→ **TASK DIRECTIONS**
Nothing below is to be printed except the lines between the line holding "with [placeholder_subtask tid] in Htasks." and the line holding "Milestone.subTasks m' = Some sts' ∧", inclusive, each exactly as it appears.

→ **EXERCISE DATA**
(** The image of the placeholder milestone: one subtask, with the value
    passed, under the placeholder title. *)
Lemma placeholder_milestone_image uid sid tid c w w' m' :
  milestone_rel uid sid tid c w w' (placeholder_milestone sid) m' →
  Milestone.stepId m' = sid ∧
  Milestone.title m' = "Step " +:+ pretty sid ∧
  Milestone.completed m' = c ∧
  ∃ t', Milestone.subTasks m' = Some [t'] ∧
        SubTask.taskId t' = tid ∧
        SubTask.description t' = "Task " +:+ tid ∧
        SubTask.completed t' = c.
Proof.
  intros (Hsid & Htitle & _ & Hhit).
  destruct (Hhit eq_refl) as (sts' & Hsts' & Htasks & Hdone & _).
  change (ensure_subtask tid (Milestone.subTasks (placeholder_milestone sid)))
    with [placeholder_subtask tid] in Htasks.
  apply Forall2_cons_inv_l in Htasks as (t' & k & Ht' & ->%Forall2_nil_inv_l & ->).
  destruct Ht' as (Htid & Hdesc & _ & Hflag).
  destruct (Hflag eq_refl) as (Hc & _).
  split_and!; [done | done | |].
  - rewrite Hdone. simpl. rewrite Hc. by destruct c.
  - by exists t'.
Qed.

(** The targeted subtask after one dispatch. *)
Lemma update_subtask_target state rid sid tid c w i r :
  reps state !! i = Some r → Rep.id r = rid →
  ∃ r' ms',
    reps (appReducer state (UPDATE_SUBTASK rid sid tid c) w).1 !! i = Some r' ∧
    Rep.milestones r' = Some ms' ∧
    (∃ m' sts' t',
       m' ∈ ms' ∧ Milestone.stepId m' = sid ∧
       Milestone.subTasks m' = Some sts' ∧
       t' ∈ sts' ∧ SubTask.taskId t' = tid) ∧
    (∀ m' sts' t',
       m' ∈ ms' → Milestone.stepId m' = sid →
       Milestone.subTasks m' = Some sts' →
       t' ∈ sts' → SubTask.taskId t' = tid →
       SubTask.completed t' = c ∧
       (c = true →
          stamped_in w (appReducer state (UPDATE_SUBTASK rid sid tid c) w).2
            (SubTask.completedAt t') ∧
          SubTask.completedBy t' = AppUser.id <$> currentUser state) ∧
       (c = false →
          SubTask.completedAt t' = None ∧ SubTask.completedBy t' = None)).
Proof.
  intros Hi Hid.
  destruct (update_subtask_hit state rid sid tid c w i r Hi Hid)
    as (r' & ms' & Hi' & _ & Hms' & Hrel & _).
  destruct (milestones_image _ _ _ _ _ _ _ _ Hrel) as [(m0 & Hm0 & Hsid0) Hall].
  exists r', ms'. split_and!; try done.
  - destruct (Hall m0 Hm0 Hsid0) as (m & sts' & _ & _ & Hsts' & Htasks & _).
    destruct (subtasks_image _ _ _ _ _ _ _ Htasks) as [(t' & Ht' & Htid) _].
    by exists m0, sts', t'.
  - intros m' sts' t' Hm' Hsid Hsts' Ht' Htid.
    destruct (Hall m' Hm' Hsid) as (m & sts'' & _ & _ & Hsts'' & Htasks & _).
    assert (sts'' = sts') as -> by congruence.
    destruct (subtasks_image _ _ _ _ _ _ _ Htasks) as [_ Hflag].
    by apply Hflag.
Qed.

(** When the image of a subtask list is all completed: the value passed is
    true and every subtask with another task id was completed already. *)
Lemma subtasks_all_completed_iff uid tid c w w' sts sts' :
  Forall2 (task_rel uid tid c w w') (ensure_subtask tid sts) sts' →
  forallb SubTask.completed sts' = true ↔
  c = true ∧
  ∀ t, t ∈ default [] sts → SubTask.taskId t ≠ tid → SubTask.completed t = true.
Proof.
  intros Hsts. rewrite forallb_forall. split.
  - intros Hall. split.
    + destruct (subtasks_image _ _ _ _ _ _ _ Hsts) as [(t' & Ht' & Htid) Hflag].
      destruct (Hflag t' Ht' Htid) as (<- & _).
      apply Hall. by apply list_elem_of_In.
    + intros t [k Hk]%list_elem_of_lookup Hne.
      assert (ensure_subtask tid sts !! k = Some t) as Hk'.
      { destruct (ensure_subtask_cases tid sts) as [[-> _]|[-> _]]; [done |].
        by apply lookup_app_l_Some. }
      destruct (Forall2_lookup_l _ _ _ _ _ Hsts Hk')
        as (t' & Hk2%list_elem_of_lookup_2 & _ & _ & Hmiss & _).
      rewrite <- (Hmiss Hne). apply Hall. by apply list_elem_of_In.
  - intros [-> Hothers] t' [k Hk]%list_elem_of_In%list_elem_of_lookup.
    destruct (Forall2_lookup_r _ _ _ _ _ Hsts Hk)
      as (t & Ht%list_elem_of_lookup_2 & _ & _ & Hmiss & Hhit).
    destruct (decide (SubTask.taskId t = tid)) as [Heq|Hne].
    + by destruct (Hhit Heq) as (-> & _).
    + rewrite (Hmiss Hne). apply Hothers; [| done].
      by apply ensure_subtask_elem in Ht as [?| ->].
Qed.

End Cascade_facts.

(** ** Update rep *)

Section Update_rep_facts.

Context {env : Environment}.


Lemma merge_rel_mono id updates w1 w2 w3 w4 rep rep' :
  World_le w1 w2 → World_le w3 w4 →
  merge_rel id updates w2 w3 rep rep' → merge_rel id updates w1 w4 rep rep'.
Proof.
  intros ?? [Hhit Hmiss]. split; [| done].
  intros Hid. destruct (Hhit Hid) as (t & ? & ?).
  exists t. split; [by eapply read_in_mono | done].
Qed.

Lemma merge_into_list_spec id updates l w :
  World_le w (mapM (merge_into id updates) l w).2 ∧
  Forall2 (merge_rel id updates w (mapM (merge_into id updates) l w).2)
    l (mapM (merge_into id updates) l w).1.
Proof.
  apply (mapM_Ambient_spec (merge_into id updates) (merge_rel id updates)).
  - intros. by eapply merge_rel_mono.
  - intros rep w'. unfold merge_into. destruct (decide (Rep.id rep = id)) as [Heq|Hne].
    + rewrite Ambient_fmap_run. simpl.
      destruct (new_Date_spec w') as [Hle Hrd].
      split; [done |]. split; [| done].
      intros _. by exists (new_Date w').1.
    + split; [done |]. split; [done | done].
Qed.

(** The state after an Update rep dispatch. *)
Lemma UPDATE_REP_spec state id updates w :
  let r := appReducer state (UPDATE_REP id updates) w in
  World_le w r.2 ∧
  Forall2 (merge_rel id updates w r.2) (reps state) (reps r.1) ∧
  (∀ sel, selectedRep state = Some sel → Rep.id sel = id →
     ∃ t, read_in w r.2 t ∧ selectedRep r.1 = Some (merge_rep sel updates t)) ∧
  (Rep.id <$> selectedRep state ≠ Some id →
     selectedRep r.1 = selectedRep state ∧
     r.2 = (mapM (merge_into id updates) (reps state) w).2) ∧
  isAuthenticated r.1 = isAuthenticated state ∧
  currentUser r.1 = currentUser state ∧
  userRole r.1 = userRole state ∧
  trainers r.1 = trainers state ∧
  auditLogs r.1 = auditLogs state.
Proof.
  simpl. rewrite Ambient_bind_run.
  destruct (merge_into_list_spec id updates (reps state) w) as [Hle Hreps].
  set (q := mapM (merge_into id updates) (reps state) w) in *.
  rewrite Ambient_bind_run.
  destruct (selectedRep state) as [sel|] eqn:Hsel; simpl.
  - destruct (decide (Rep.id sel = id)) as [Heq|Hne].
    + rewrite Ambient_fmap_run. simpl.
      destruct (new_Date_spec q.2) as [Hle' Hrd].
      split_and!; try done.
      * by etrans.
      * eapply Forall2_impl; [exact Hreps |]. intros.
        eapply merge_rel_mono; [reflexivity | exact Hle' | done].
      * intros sel' [= <-] _. exists (new_Date q.2).1. split; [| done].
        eapply read_in_mono; [exact Hle | reflexivity | exact Hrd].
      * intros Hno. destruct Hno. by rewrite Heq.
    + simpl. split_and!; try done.
      intros sel' [= <-] ?. done.
  - split_and!; try done.
Qed.

End Update_rep_facts.

(** ** Sequences of dispatches *)

Section Sequences.

Context {env : Environment}.

Lemma dispatch_all_app l1 l2 state w :
  dispatch_all (l1 ++ l2) state w =
  dispatch_all l2 (dispatch_all l1 state w).1 (dispatch_all l1 state w).2.
Proof.
  revert state w. induction l1 as [|a l1 IH]; intros state w; [done |].
  simpl. rewrite !Ambient_bind_run. apply IH.
Qed.

Lemma dispatch_all_one a state w : dispatch_all [a] state w = appReducer state a w.
Proof. simpl. rewrite Ambient_bind_run. by destruct (appReducer state a w). Qed.

Lemma toggles_app rid l1 l2 : toggles rid (l1 ++ l2) = toggles rid l1 ++ toggles rid l2.
Proof. unfold toggles. apply fmap_app. Qed.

→ **EXERCISE SOLUTION**
    with [placeholder_subtask tid] in Htasks.
  apply Forall2_cons_inv_l in Htasks as (t' & k & Ht' & ->%Forall2_nil_inv_l & ->).
  destruct Ht' as (Htid & Hdesc & _ & Hflag).
  destruct (Hflag eq_refl) as (Hc & _).
  split_and!; [done | done | |].
  - rewrite Hdone. simpl. rewrite Hc. by destruct c.
  - by exists t'.
Qed.

(** The targeted subtask after one dispatch. *)
Lemma update_subtask_target state rid sid tid c w i r :
  reps state !! i = Some r → Rep.id r = rid →
  ∃ r' ms',
    reps (appReducer state (UPDATE_SUBTASK rid sid tid c) w).1 !! i = Some r' ∧
    Rep.milestones r' = Some ms' ∧
    (∃ m' sts' t',
       m' ∈ ms' ∧ Milestone.stepId m' = sid ∧
       Milestone.subTasks m' = Some sts' ∧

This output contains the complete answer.